Sunday, 5 April 2020

Re-discovering reform: Albany strikes a wise compromise to address flawed criminal justice reforms

With so many now out, a smart compromise for who face remand or bail.
With so many now out, a smart compromise for who face remand or bail.

In the midst of a historic pandemic and economic shutdown, in the just-passed budget, the Legislature managed to do surgery on two ill-considered criminal justice reforms rushed into law a year ago.
We recommended hitting pause on all major policies in the midst of this emergency, but we can’t complain about this clear progress.
Before the coronavirus ground almost everything to a halt, evidence suggested that bail reform as implemented — nobly intended to overhaul an indefensible system in which pre-trial detention often depended on a defendant’s ability to pay — had produced troubling consequences: Citywide, major crimes in February increased 22.5%, while petty criminals flaunted bail reform to reoffend multiple times.

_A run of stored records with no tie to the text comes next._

(* ===== verification/JournalConfig.v ===== *)
(** * Journal configuration and allocation

    [journal/config.rs]: which entity types a journal covers, the scopes each event belongs to, the
    size every row must keep, and the positions a commit's events are given in their scopes. *)

From S2P Require Import Prelude Types Projection Repository Retry Program Store JournalScope.

(** crates/evt/src/journal/config.rs:21-29 [DEFAULT_MAX_ROW_BYTES] *)
Definition DEFAULT_MAX_ROW_BYTES : Z := 30000.
Definition MAX_ROW_BYTES : Z := 370000.
Definition DEFAULT_RETRY : RetryPolicy := retry_policy_new DEFAULT_MAX_ATTEMPTS.

(** crates/evt/src/journal/config.rs:42-45 [ScopeResolver]

    A resolver returns [Scope]s, which only [Scope::new] makes. *)
Definition ScopeResolver : Type := SerializedEvent → result (list Scope) BoxError.

Definition resolver_ok (resolver : ScopeResolver) : Prop :=
  ∀ event scopes, resolver event = Ok scopes → Forall scope_ok scopes.

(** crates/evt/src/journal/config.rs:96-102 [Journal] *)
Record Journal := mkJournal {
  jo_entity_types : list EntityType;
  jo_resolver : ScopeResolver;
  jo_max_row_bytes : Z;
  jo_pre_check_headroom : Z;
  jo_retry : RetryPolicy
}.

(** crates/evt/src/journal/config.rs:123-147 [Journal::new] *)
Definition journal_new (entity_types : list EntityType) (resolver : ScopeResolver)
  : Result Journal :=
  let entity_types := dedup (sort_by string_leb entity_types) in
  if nil_b entity_types then
    Err (InvalidJournal (Fmt "a journal covers at least one entity type" []))
  else Ok (mkJournal entity_types resolver DEFAULT_MAX_ROW_BYTES 0 DEFAULT_RETRY).

(** crates/evt/src/journal/config.rs:154-164 [Journal::with_max_row_bytes] *)
Definition with_max_row_bytes (j : Journal) (max_row_bytes : Z) : Result Journal :=
  if MAX_ROW_BYTES <? max_row_bytes then
    Err (InvalidJournal (Fmt "a row cap is at most {MAX_ROW_BYTES} bytes; got {max_row_bytes}"
      [show MAX_ROW_BYTES; show max_row_bytes]))
  else
    Ok (mkJournal (jo_entity_types j) (jo_resolver j) max_row_bytes (jo_pre_check_headroom j)
      (jo_retry j)).

(** crates/evt/src/journal/config.rs:171-174 [Journal::with_pre_check_headroom] *)
Definition with_pre_check_headroom (j : Journal) (bytes : Z) : Journal :=
  mkJournal (jo_entity_types j) (jo_resolver j) (jo_max_row_bytes j) bytes (jo_retry j).

(** crates/evt/src/journal/config.rs:180-183 [Journal::with_retry] *)
Definition journal_with_retry (j : Journal) (retry : RetryPolicy) : Journal :=
  mkJournal (jo_entity_types j) (jo_resolver j) (jo_max_row_bytes j) (jo_pre_check_headroom j)
    retry.

(** crates/evt/src/journal/config.rs:201-203 [Journal::covers] *)
Definition covers (j : Journal) (entity_type : EntityType) : bool :=
  bool_decide (entity_type ∈ jo_entity_types j).

Section config.
Context `{JournalJson} (box_text : BoxError → string).

(** crates/evt/src/journal/config.rs:208-233 [Journal::scopes_of]

    [box_text] is the display text of the resolver's error. *)
Definition scopes_of (j : Journal) (event : SerializedEvent) : Result (list Scope) :=
  if negb (covers j (ev_entity_type event)) then Ok []
  else
    let? scopes :=
      map_err
        (λ err, InvalidJournal (Fmt "the scope resolver failed for {}: {err}"
          [ev_id event; box_text err]))
        (if bool_decide (is_Some (md_extensions (ev_metadata event) !! ALLOCATION_KEY)) then
           jo_resolver j (set_allocations event [])
         else jo_resolver j event) in
    Ok (dedup (sort_by string_leb scopes)).

(** crates/evt/src/journal/config.rs:245-266 [Journal::check_row_with] *)
Definition check_row_with (j : Journal) (scope : Scope) (position : Z) (event : SerializedEvent)
    (headroom : Z) : Result unit :=
  let? bytes := row_size scope position event in
  let size := usize_saturating_add bytes headroom in
  if jo_max_row_bytes j <? size then
    Err (JournalRowTooLarge
      (mkRowTooLarge scope position (ev_id event) size (jo_max_row_bytes j)))
  else Ok tt.

(** crates/evt/src/journal/config.rs:236-243 [Journal::check_row] *)
Definition check_row (j : Journal) (scope : Scope) (position : Z) (event : SerializedEvent)
  : Result unit :=
  check_row_with j scope position event 0.

(** [widest.as_ref().is_none_or(|widest| row.size > widest.size)]: the row to report. *)
Definition widest_of (widest : option RowTooLarge) (row : RowTooLarge) : option RowTooLarge :=
  match widest with
  | Some kept => if rt_size kept <? rt_size row then Some row else widest
  | None => Some row
  end.

(** crates/evt/src/journal/config.rs:287-317 [Journal::pre_check]

    The widest row of one event that is too large, at the largest positions. *)
Definition pre_check_event (j : Journal) (event : SerializedEvent) (scopes : list Scope)
  : option RowTooLarge :=
  let measured :=
    set_allocations event (map (λ scope, allocation_new scope u64_max) scopes) in
  fold_left
    (λ widest scope,
      match check_row_with j scope u64_max measured (jo_pre_check_headroom j) with
      | Err (JournalRowTooLarge row) => widest_of widest row
      | _ => widest
      end)
    scopes None.

(** crates/evt/src/journal/config.rs:287-317 [Journal::pre_check] *)
Fixpoint pre_check (j : Journal) (events : list SerializedEvent) : Result unit :=
  match events with
  | [] => Ok tt
  | event :: rest =>
      let? scopes := scopes_of j event in
      if nil_b scopes then pre_check j rest
      else match pre_check_event j event scopes with
           | Some row => Err (JournalRowTooLarge row)
           | None => pre_check j rest
           end
  end.

(** crates/evt/src/store.rs:1357-1377 [stamp_commit_id]

    The stamp with a generator that always gives [generated]. *)
Definition stamp_with (metadata : Metadata) (generated : string) : Metadata :=
  match non_empty (md_command_id metadata) with
  | Some command_id => with_commit_id metadata command_id
  | None =>
      if is_empty (md_commit_id metadata) then with_commit_id metadata generated else metadata
  end.

(** crates/evt/src/journal/config.rs:325-336 [Journal::pre_check_events] *)
Definition pre_check_events `{A : Aggregate} (j : Journal) (entity_id : EntityId)
    (sequence : EventSequence) (events : list ag_event) (metadata : Metadata) : Result unit :=
  let stamped := stamp_with metadata (zeros 26) in
  let? serialized := serialize_events entity_id sequence events stamped in
  pre_check j serialized.
End config.

(** ** Allocation *)

(** crates/evt/src/journal/config.rs:342-347 [Allocated] *)
Record Allocated := mkAllocated {
  ad_allocations : list (list Allocation);
  ad_counters : gmap Scope Z
}.

(** crates/evt/src/journal/config.rs:362-373 [allocate]

    One event's scopes. *)
Fixpoint allocate_event (counters next : gmap Scope Z) (scopes : list Scope)
  : Result (list Allocation * gmap Scope Z) :=
  match scopes with
  | [] => Ok ([], next)
  | scope :: rest =>
      let current := default 0 (or_else (next !! scope) (counters !! scope)) in
      let? position :=
        ok_or (u64_checked_add current 1)
          (InvalidJournal (Fmt "scope {scope} is out of positions" [scope])) in
      let? done := allocate_event counters (<[scope := position]> next) rest in
      Ok (allocation_new scope position :: done.1, done.2)
  end.

Fixpoint allocate_from (counters next : gmap Scope Z) (plan : list (list Scope))
  : Result Allocated :=
  match plan with
  | [] => Ok (mkAllocated [] next)
  | scopes :: rest =>
      let? event := allocate_event counters next scopes in
      let? others := allocate_from counters event.2 rest in
      Ok (mkAllocated (event.1 :: ad_allocations others) (ad_counters others))
  end.

(** crates/evt/src/journal/config.rs:352-382 [allocate] *)
Definition allocate (counters : gmap Scope Z) (plan : list (list Scope)) : Result Allocated :=
  allocate_from counters ∅ plan.

(** ** Scopes of an event *)

Lemma scopes_of_ok `{JournalJson} box_text j event scopes :
  resolver_ok (jo_resolver j) → scopes_of box_text j event = Ok scopes →
  Forall scope_ok scopes ∧ ascending scopes.
Proof.
  intros Hr. unfold scopes_of. destruct (negb _).
  { intros [= <-]. split; [constructor|]. constructor. }
  destruct (map_err _ _) as [found|] eqn:Hf; cbn [result_bind]; [|done]. intros [= <-].
  split; [|apply sort_dedup_ascending]. apply Forall_forall. intros scope Hin.
  rewrite dedup_elem_of, elem_of_sort_by in Hin.
  assert (Forall scope_ok found) as Hall.
  { case_bool_decide; destruct (jo_resolver j _) eqn:Hj; simpl in Hf; inv_ok; by eapply Hr. }
  rewrite Forall_forall in Hall. by apply Hall.
Qed.

(** ** Positions *)

(** The position a scope is at, the positions a list of allocations gives it, and how many. *)
Definition at_position (counters : gmap Scope Z) (scope : Scope) : Z :=
  default 0 (counters !! scope).

Definition positions_in (scope : Scope) (l : list Allocation) : list Z :=
  map al_position (List.filter (λ a : Allocation, bool_decide (al_scope a = scope)) l).

Definition times (scope : Scope) (scopes : list Scope) : nat :=
  length (List.filter (λ s : Scope, bool_decide (s = scope)) scopes).

Lemma positions_in_app scope l k : positions_in scope (l ++ k) = positions_in scope l ++ positions_in scope k.
Proof. unfold positions_in. by rewrite List.filter_app, map_app. Qed.

Lemma times_app scope l k : times scope (l ++ k) = (times scope l + times scope k)%nat.
Proof. unfold times. by rewrite List.filter_app, length_app. Qed.

Lemma u64_checked_add_Some a b c : u64_checked_add a b = Some c → c = a + b ∧ 0 ≤ c ≤ u64_max.
Proof.
  unfold u64_checked_add, in_u64. destruct (_ && _) eqn:Hc; [|done]. intros [= <-].
  apply andb_prop in Hc. lia.
Qed.

(** What a run of [allocate] over some scopes has done: [next] holds the scopes it has reached. *)
Record allocating (counters before after : gmap Scope Z) (scopes : list Scope)
    (l : list Allocation) : Prop := {
  ag_scopes : map al_scope l = scopes;
  ag_range : Forall (λ a, 0 ≤ al_position a ≤ u64_max) l;
  ag_positions : ∀ scope, positions_in scope l =
    seqZ (at_position (before ∪ counters) scope + 1) (Z.of_nat (times scope scopes));
  ag_after : ∀ scope, at_position (after ∪ counters) scope =
    at_position (before ∪ counters) scope + Z.of_nat (times scope scopes);
  ag_touched : ∀ scope, is_Some (after !! scope) ↔ is_Some (before !! scope) ∨ scope ∈ scopes
}.

Lemma allocating_nil counters before : allocating counters before before [] [].
Proof.
  split; [done|constructor| | |].
  - intros scope. done.
  - intros scope. unfold times. simpl. lia.
  - intros scope. set_solver.
Qed.

Lemma allocating_app counters x y z s1 s2 l1 l2 :
  allocating counters x y s1 l1 → allocating counters y z s2 l2 →
  allocating counters x z (s1 ++ s2) (l1 ++ l2).
Proof.
  intros [Hs1 Hr1 Hp1 Ha1 Ht1] [Hs2 Hr2 Hp2 Ha2 Ht2]. split.
  - by rewrite map_app, Hs1, Hs2.
  - by apply Forall_app.
  - intros scope. rewrite positions_in_app, Hp1, Hp2, Ha1, times_app, Nat2Z.inj_add.
    rewrite seqZ_app by lia. f_equal. f_equal. lia.
  - intros scope. rewrite Ha2, Ha1, times_app. lia.
  - intros scope. rewrite Ht2, Ht1, elem_of_app. tauto.
Qed.

Lemma allocating_one counters before scope position :
  u64_checked_add (default 0 (or_else (before !! scope) (counters !! scope))) 1 = Some position →
  allocating counters before (<[scope := position]> before) [scope] [allocation_new scope position].
Proof.
  intros [Hp Hr]%u64_checked_add_Some.
  assert (at_position (before ∪ counters) scope = position - 1) as Hat.
  { unfold at_position. rewrite lookup_union. unfold or_else in Hp.
    destruct (before !! scope), (counters !! scope); simpl in *; lia. }
  split; [done|by apply Forall_singleton| | |].
  - intros s. unfold positions_in, times. simpl. case_bool_decide as Hs; [|done]. subst s. simpl.
    rewrite Hat. change (Z.of_nat 1) with 1. rewrite seqZ_cons by lia. simpl.
    f_equal. lia.
  - intros s. unfold times. simpl. unfold at_position at 1.
    rewrite <-insert_union_l. case_bool_decide as Hs.
    + subst s. rewrite lookup_insert_eq, Hat. simpl. lia.
    + rewrite lookup_insert_ne by done. simpl. unfold at_position. lia.
  - intros s. rewrite lookup_insert_is_Some, list_elem_of_singleton.
    destruct (decide (scope = s)); naive_solver.
Qed.

Lemma allocate_event_ok counters before scopes l after :
  allocate_event counters before scopes = Ok (l, after) →
  allocating counters before after scopes l.
Proof.
  revert before l after. induction scopes as [|scope rest IH]; intros before l after; cbn [allocate_event].
  - intros [= <- <-]. apply allocating_nil.
  - destruct (u64_checked_add _ _) as [position|] eqn:Hp; cbn [ok_or result_bind]; [|done].
    destruct (allocate_event _ _ rest) as [[l' after']|] eqn:Hrest; cbn [result_bind]; [|done].
    intros [= <- <-]. eapply (allocating_app _ _ _ _ [scope] rest [_] l').
    + by apply allocating_one.
    + by apply IH.
Qed.

Lemma allocate_from_ok counters before plan done :
  allocate_from counters before plan = Ok done →
  map (map al_scope) (ad_allocations done) = plan ∧
  allocating counters before (ad_counters done) (concat plan) (concat (ad_allocations done)).
Proof.
  revert before done. induction plan as [|scopes rest IH]; intros before done; cbn [allocate_from].
  - intros [= <-]. split; [done|]. apply allocating_nil.
  - destruct (allocate_event _ _ _) as [[l after]|] eqn:He; cbn [result_bind]; [|done].
    destruct (allocate_from _ _ rest) as [others|] eqn:Hrest; cbn [result_bind]; [|done].
    intros [= <-]. cbn [ad_allocations ad_counters map concat].
    apply IH in Hrest as [Hshape Hall]. apply allocate_event_ok in He as Hev.
    split; [by rewrite Hshape, (ag_scopes _ _ _ _ _ Hev)|]. by eapply allocating_app.
Qed.

(** Every scope's positions continue from its counter with no gap and no repeat, in the order of
    the events, and its new counter is the last of them. *)
Lemma allocate_positions counters plan done :
  allocate counters plan = Ok done →
  map (map al_scope) (ad_allocations done) = plan ∧
  Forall (λ a, 0 ≤ al_position a ≤ u64_max) (concat (ad_allocations done)) ∧
  (∀ scope, positions_in scope (concat (ad_allocations done)) =
     seqZ (at_position counters scope + 1) (Z.of_nat (times scope (concat plan)))) ∧
  (∀ scope, ad_counters done !! scope =
     if decide (scope ∈ concat plan) then
       Some (at_position counters scope + Z.of_nat (times scope (concat plan)))
     else None).
Proof.
  intros [Hshape [Hs Hr Hp Ha Ht]]%allocate_from_ok.
  split; [done|]. split; [done|]. split.
  - intros scope. rewrite Hp. by rewrite (left_id_L ∅ (∪)).
  - intros scope. specialize (Ha scope). specialize (Ht scope).
    rewrite lookup_empty in Ht. rewrite (left_id_L ∅ (∪)) in Ha. unfold at_position at 1 in Ha.
    rewrite lookup_union in Ha. destruct (decide (scope ∈ concat plan)) as [Hin|Hno].
    + destruct (proj2 Ht (or_intror Hin)) as [p Hl]. rewrite Hl in *. f_equal. 
      by destruct (counters !! scope).
    + destruct (ad_counters done !! scope) as [p|]; [|done].
      destruct (proj1 Ht (ex_intro _ p eq_refl)) as [[? ?]|?]; done.
Qed.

The “reform reform” is not the better idea proposed earlier this year in the Senate, which would have scotched cash bail entirely in favor of giving judges discretion to assess a defendant’s imminent risk to do physical harm to others.

Instead, cash bail remains, with more than two dozen crimes added to the bail-eligible list — including hate crimes, high-level drug trafficking, vehicular homicide and certain burglaries. Good enough for now.

The recidivism problem is addressed, too: Offenders charged with low-level misdemeanors become subject to bail if they promptly reoffend. Also good.

On discovery, rather than stick to a 15-day evidence production timetable that was proving impossibly onerous in some cases, prosecutors now have 20 days to get their cases together for defendants behind bars and 30 days for those on release.

Count both as steps forward as a hurricane rages.